Aquí vamos a otra cosa: a intentar salir de este abismo que habitamos desde el respeto que implica reprochar honestamente aquello con lo que no coincidamos y a no tragarnos los cuentos de nadie.

Debe andar Pedro Sánchez, como co-líder de esta España plural y angustiada, a medio camino entre la vergüenza y el prozac cada vez que a Pablo Iglesias le da por ejercer de vicepresidente segundo y sacar las singularidades de su ideario a pasear. Porque Sánchez lo ya lo intuyó en la campaña: le iba a resultar complicado dormir teniendo a Iglesias en el gobierno, Ay, Presidente, si siguieras las primeras intuiciones, otro gallo cantaría; pero en esta novísima normalidad en la que la maldita pandemia nos ha sumido, parece que don Pablo quiere normalizar cosas que a una mayoría nos parecen inverosímiles, entre otras el insulto.
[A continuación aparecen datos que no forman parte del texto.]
Lemma is_zero_digit_eq (c : ascii) : is_zero_digit c = true -> c = "0"%char.
Proof.
  unfold is_zero_digit, code. intros H. apply N.eqb_eq in H.
  rewrite <- (ascii_N_embedding c), H. reflexivity.
Qed.

Lemma span_zeros (s : string) :
  exists j, s = zeros j ++ snd (span is_zero_digit s).
Proof.
  induction s as [|c s IH]; [now exists O|]. cbn [span].
  destruct (is_zero_digit c) eqn:Hc.
  - destruct IH as [j Hj]. destruct (span is_zero_digit s) as [a b].
    cbn [snd] in *. exists (S j). apply is_zero_digit_eq in Hc. subst c.
    change (String "0" s = String "0" (zeros j ++ b)). now f_equal.
  - now exists O.
Qed.

(** Stripping the trailing zeros and writing them back. *)
Lemma strip_zeros_end_spec (s : string) :
  exists j, s = strip_zeros_end s ++ zeros j.
Proof.
  unfold strip_zeros_end. destruct (span_zeros (reverse s)) as [j Hj].
  exists j. rewrite <- (reverse_involutive s) at 1.
  rewrite Hj at 1. now rewrite reverse_app, reverse_zeros.
Qed.

Lemma length_zeros (n : nat) : String.length (zeros n) = n.
Proof. induction n; cbn; congruence. Qed.

(** Number::toString of a positive integer below [10 ^ 21] is its decimal
    digits. *)
Lemma positive_to_string_integer (p : positive) :
  Zpos p < 10 ^ 21 -> positive_to_string p 0 = pos_digits p.
Proof.
  intros Hp. unfold positive_to_string.
  destruct (strip_zeros_end_spec (pos_digits p)) as [j Hj].
  set (ds := strip_zeros_end (pos_digits p)) in *.
  assert (Hlen : strlen (pos_digits p) = strlen ds + Z.of_nat j).
  { unfold strlen. rewrite Hj at 1. rewrite length_app_string, length_zeros. lia. }
  assert (Hn : strlen (pos_digits p) <= 21).
  { pose proof (pos_digits_length p) as Hl.
    destruct (Z_le_gt_dec (strlen (pos_digits p)) 21) as [|Hgt]; [assumption|].
    exfalso. assert (10 ^ 21 <= 10 ^ (strlen (pos_digits p) - 1))
      by (apply Z.pow_le_mono_r; lia). lia. }
  rewrite Z.add_0_l.
  assert (H1 : (strlen ds <=? strlen (pos_digits p))%Z = true) by (apply Z.leb_le; lia).
  assert (H2 : (strlen (pos_digits p) <=? 21)%Z = true) by (apply Z.leb_le; lia).
  rewrite H1, H2. cbn [andb].
  replace (Z.to_nat (strlen (pos_digits p) - strlen ds)) with j by lia.
  now rewrite <- Hj.
Qed.

Lemma number_to_string_integer (z : Z) :
  - 10 ^ 21 < z < 10 ^ 21 -> number_to_string (of_Z z) = Z_to_string z.
Proof.
  intros Hz. destruct z as [|p|p]; cbn [number_to_string of_Z Z_to_string].
  - reflexivity.
  - apply positive_to_string_integer. lia.
  - f_equal. apply positive_to_string_integer. lia.
Qed.

Lemma trimStart_digits (p : positive) : trimStart (pos_digits p) = pos_digits p.
Proof.
  destruct (pos_digits_head p) as (c & s & -> & Hd & _). cbn [trimStart].
  assert (Hs : is_space c = false).
  { unfold is_digit, is_space, in_range in *.
    apply andb_true_iff in Hd. destruct Hd as [H1 H2].
    apply N.leb_le in H1, H2.
    repeat (apply orb_false_iff; split);
      [apply andb_false_iff; right; apply N.leb_gt; lia
      |apply N.eqb_neq; lia|apply N.eqb_neq; lia]. }
  now rewrite Hs.
Qed.

Lemma read_sign_digits (p : positive) :
  read_sign (pos_digits p) = (false, pos_digits p).
Proof.
  destruct (pos_digits_head p) as (c & s & -> & Hd & _).
  unfold read_sign.
  destruct c as [[] [] [] [] [] [] [] []]; try reflexivity; discriminate.
Qed.

Lemma span_pos_digits (p : positive) :
  span is_digit (pos_digits p) = (pos_digits p, EmptyString).
Proof. rewrite pos_digits_nonnil. apply span_digits. Qed.

(** [parseInt] of an integer number below [10 ^ 21] in absolute value is the
    integer. *)
Lemma parseInt_integer (z : Z) :
  - 10 ^ 21 < z < 10 ^ 21 -> parseInt (Number (of_Z z)) = of_Z z.
Proof.
  intros Hz. unfold parseInt. cbn [ToString].
  rewrite (number_to_string_integer z Hz).
  unfold parseInt_string.
  destruct z as [|p|p]; cbn [Z_to_string].
  - reflexivity.
  - rewrite trimStart_digits, read_sign_digits. cbv iota.
    rewrite span_pos_digits. cbv iota.
    destruct (pos_digits_head p) as (c & s & Hs & _). rewrite Hs at 1.
    now rewrite digits_value_pos.
  - change (trimStart ("-" ++ pos_digits p)) with ("-" ++ pos_digits p).
    change (read_sign ("-" ++ pos_digits p)) with (true, pos_digits p).
    cbv iota. rewrite span_pos_digits. cbv iota.
    destruct (pos_digits_head p) as (c & s & Hs & _). rewrite Hs at 1.
    now rewrite digits_value_pos.
Qed.

Lemma append_empty_r (s : string) : s ++ EmptyString = s.
Proof.
  induction s as [|c s IH]; [reflexivity|].
  change (String c (s ++ EmptyString) = String c s). now f_equal.
Qed.

Lemma not_Infinity_digits (p : positive) :
  strip_prefix Ascii.eqb "Infinity" (pos_digits p) = None.
Proof.
  destruct (pos_digits_head p) as (c & s & -> & Hd & _).
  cbn [strip_prefix].
  destruct (Ascii.eqb_spec "I"%char c) as [<-|]; [discriminate|reflexivity].
Qed.

Lemma scan_float_digits (p : positive) :
  scan_float (pos_digits p) = (of_Z (Zpos p), EmptyString).
Proof.
  unfold scan_float. rewrite read_sign_digits. cbv iota.
  rewrite not_Infinity_digits, span_pos_digits. cbv iota.
  rewrite append_empty_r.
  destruct (pos_digits_head p) as (c & s & Hs & _). rewrite Hs.
  cbv iota. rewrite <- Hs. now rewrite digits_value_pos.
Qed.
La última ocurrencia la tuvo en la última rueda de prensa, y con tres ministros rodeándole, al afirmar que hay que naturalizar la crítica y el insulto a los periodistas, como si crítica e insulto fueran la misma cosa. Es decir que mandó el mensaje alto y claro a sus huestes de trolls: matar, metafóricamente, al mensajero. Los miembros de su ejecutiva, liderados por Echenique, obviamente, le dan la razón, cosa natural en cualquier partido político que se precie: si el líder dice que hace frío, aunque tengamos cuarenta grados a la sombra, los colegas de carnet empiezan a tiritar por lealtad mal entendida. En este caso, a incendiar las redes con insultos y difamaciones. Es entonces cuanto tiene que llegar el PSOE con su poquito de mano izquierda y la experiencia gestora (sea gobierno u oposición) y, a través de Carmen Calvo y Margarita Robles, resituar los conceptos antes de que se líe un pifostio irresoluble. Porque si equiparamos crítica con insulto empezamos mal. La crítica es saludable y ayuda a ver la postura del otro, sea o no compartida, a la par que favorece el debate; el insulto es el principio de la ruptura de relaciones, una especie de primera bofetada que, al final, acaban por devolverte porque lo de poner la otra mejilla resulta infrecuente en este tiempo. Y después de la bofetada viene el odio y todo lo demás. En España algo similar pasó en 1936 y recordamos cómo acabó.

Lo que pasa es que Pablo Iglesias, el mismo que quería tomar los cielos por asalto, se ha acostumbrado al argumentario chulesco que aplica su antaño asesorado Maduro sin percatarse de que ni España es Venezuela ni los españoles estamos por asumir un populismo barato de república bananera (sea de izquierdas o derechas, conste). Aquí vamos a otra cosa: a intentar salir de este abismo que habitamos desde el respeto que implica reprochar honestamente aquello con lo que no coincidamos y a no tragarnos los cuentos de nadie. Tampoco el que nos venden con el caso “Dina”. Y si Pablo (y sus simpáticos hooligans de las redes que avalan su argumentario faltón y amenazador) convierte en enemigo a cualquiera que no le aplauda, le esperan momentos difíciles y una cura de humildad. La cuestión ahora es saber si Pedro Sánchez está dispuesto a acompañarlo desde el cielo que disfrutan a esta bajada directa a los infiernos.